Backup Protocol • Each Pastiche node controls its own archival plan. • Snapshot: a discrete backup event. • Meta-data skeleton for each snapshot stored on per-file logs. • State necessary for new snapshot: Add set, delete set, meta-data list
Backup Protocol (Cont..) • Snapshot process (A stores snapshot on B): • A sends public key to B (for future validation) • A forwards chunkIDs of add set to B. • B fetch chunks not already stored locally. • A sends delete list (signed with A’s private key) • A sends updated meta-data. • A sends commit request, B responds when all changes are persistent.
Restoration • Partial restores is straightforward. Obtain chunks from buddy. • Recover entire machine • Keep copy of root meta-data object in each member of leaf set. • Rejoin with same nodeID (based on hostname) • Retrieve root meta-data object from any node in leaf set. • Root block contain list of buddies.
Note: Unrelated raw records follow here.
(** An example of such handlers, for use where a concrete configuration
    is needed: a [logging.FileHandler] in append mode on
    [<log_file>.log], next to handlers that write to the terminal.  Seen
    from the directory at [root], the file is the entry [train.log] when
    [log_file] is [<root>/train]; any other log file lies elsewhere.
    Creating the handler opens the file, which creates it when missing;
    a record is appended to whatever the file holds. *)
Definition file_handler (root : string) (log_file : string) : logging :=
  if bool_decide (log_file = path_join root "train") then
    Logging
      (λ p, match p with
            | Directory entries =>
                match entries !! "train.log" with
                | Some _ => Some p
                | None => Some (Directory (<["train.log" := OtherFile ""]> entries))
                end
            | _ => None
            end)
      (λ r p, match p with
              | Directory entries =>
                  match entries !! "train.log" with
                  | Some f =>
                      Directory (<["train.log" := append_record r f]> entries)
                  | None => p
                  end
              | _ => p
              end)
  else Logging (λ p, Some p) (λ _ p, p).

(** ** The argument prologue of [main] *)

(** The loop of lines 194 to 204 over the items of [args.__dict__]. *)
Fixpoint resume_items (items : list (string * value))
    (args_resumed : gmap string value) (args : namespace) : Prog namespace :=
  match items with
  | [] => op_ret args
  | (key, v) :: items' =>
      match args_resumed !! key with
      | Some resumed_value =>
          if py_ne resumed_value v then
            do _ <- print (WarnLoadedValue key resumed_value v);
            resume_items items' args_resumed (ns_set key resumed_value args)
          else resume_items items' args_resumed args
      | None =>
          do _ <- print (WarnNewArgument key v);
          resume_items items' args_resumed args
      end
  end.

(** Lines 181 to 220: load the persisted arguments, or claim the
    experiment directory and persist the given ones.  The directory of
    the world is the one at [args.experiment_root]. *)
Definition main_args (args : namespace) : Prog namespace :=
  let args_file := "args.json" in
  do resume <- getattr "resume" args;
  if py_truthy resume then
    do isfile <- os_path_isfile args_file;
    if negb isfile then op_raise (IOError "`args.json` not found")
    else
      do _ <- print MsgLoadingArgs;
      do args_resumed <- json_load args_file;
      do args_resumed <- setitem args_resumed "resume" (VBool true);
      resume_items args args_resumed args
  else
    do exists_ <- os_path_exists;
    do _ <-
      (if exists_ then
         do names <- os_listdir;
         match names with
         | [] => op_ret tt
         | _ => do _ <- print MsgNotEmpty; op_raise (SystemExit 1)
         end
       else os_makedirs);
    do _ <- json_dump args_file (list_to_map args);
    op_ret args.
Detecting Failure and Malice • Failures: • Buddy can drop chunks if it runs out of disk space. • Buddy may crash or leave the network. • Malicious buddy may pretend to store your chunks. • Solutions: • Before taking a new snapshot, query buddies for random subset of chunks. Provides instantaneous assurance. • Periodic probing of buddy: Analysis shows that checking 0.1% of all chunks is enough. • Sybil attack? Malicious party occupy substantial fraction of nodeID space.
Greed Prevention • Greedy host can consumes storage. • Three solutions: • Group backup clients based on resources consumed. • Cryptographic puzzles according to storage consumed. • Electronic currency • Currency accounting: requires atomicity between exchange of currency and backup.
Implementation • Chunkstore file system • Container files – LRU cache of decrypted, recently used files for performance. • Chunks increase internal fragmentation. • Backup daemon • Server: Manages remote requests for storage and restoration. • Client: Supervises selection of buddies and snapshots.
Evaluation • Compare ext2fs with chunkstore on modified Andrew benchmark: • Total overhead of 7.4% is reasonable. • Overheads due to meta-data management, and Rabin fingerprints computation (for finding anchors) • Backup and restore compares favorably to NFS cross-machine copy. • Conclusion: service does not penalize file system performance unduly.
Evaluation (Cont…) Question: How large must the abstract be? Compare machines with a freshly installed machine Abstract size does not seem to matter much.
Evaluation (Cont…) • Question: How effective is the lighthouse sweep in discovering buddies? • Simulation: 50000 Pastiche nodes with 11 types of nodes. • Lighthouse is good enough for common nodes (>=10%). • Rare nodes would require coverage-rate overlay.
Evaluation (Cont…) • Question: How effective is the coverage-rate overlay in discovering buddies? • 10000 nodes • 3 types of nodes • One of a thousand species (Same species share 70% of content) • One of a hundred genera (30%) • One of ten orders (20%) • Only same species can back each other up. For a neighborhood size of 256, 85% were able to find at least one buddy. 72% found at least 5. Neighborhood size matters!
Conclusion • Pastiche: P2P backup mechanism. • What is Pastiche engineered mostly for? • What do end-users backup? • Data files (Overlap is minimal) • Applications (Lots of overlaps, but would you back up your apps?) • Privacy? • Closely coupled with Pastry • Lighthouse sweep. • Needs large neighborhood set.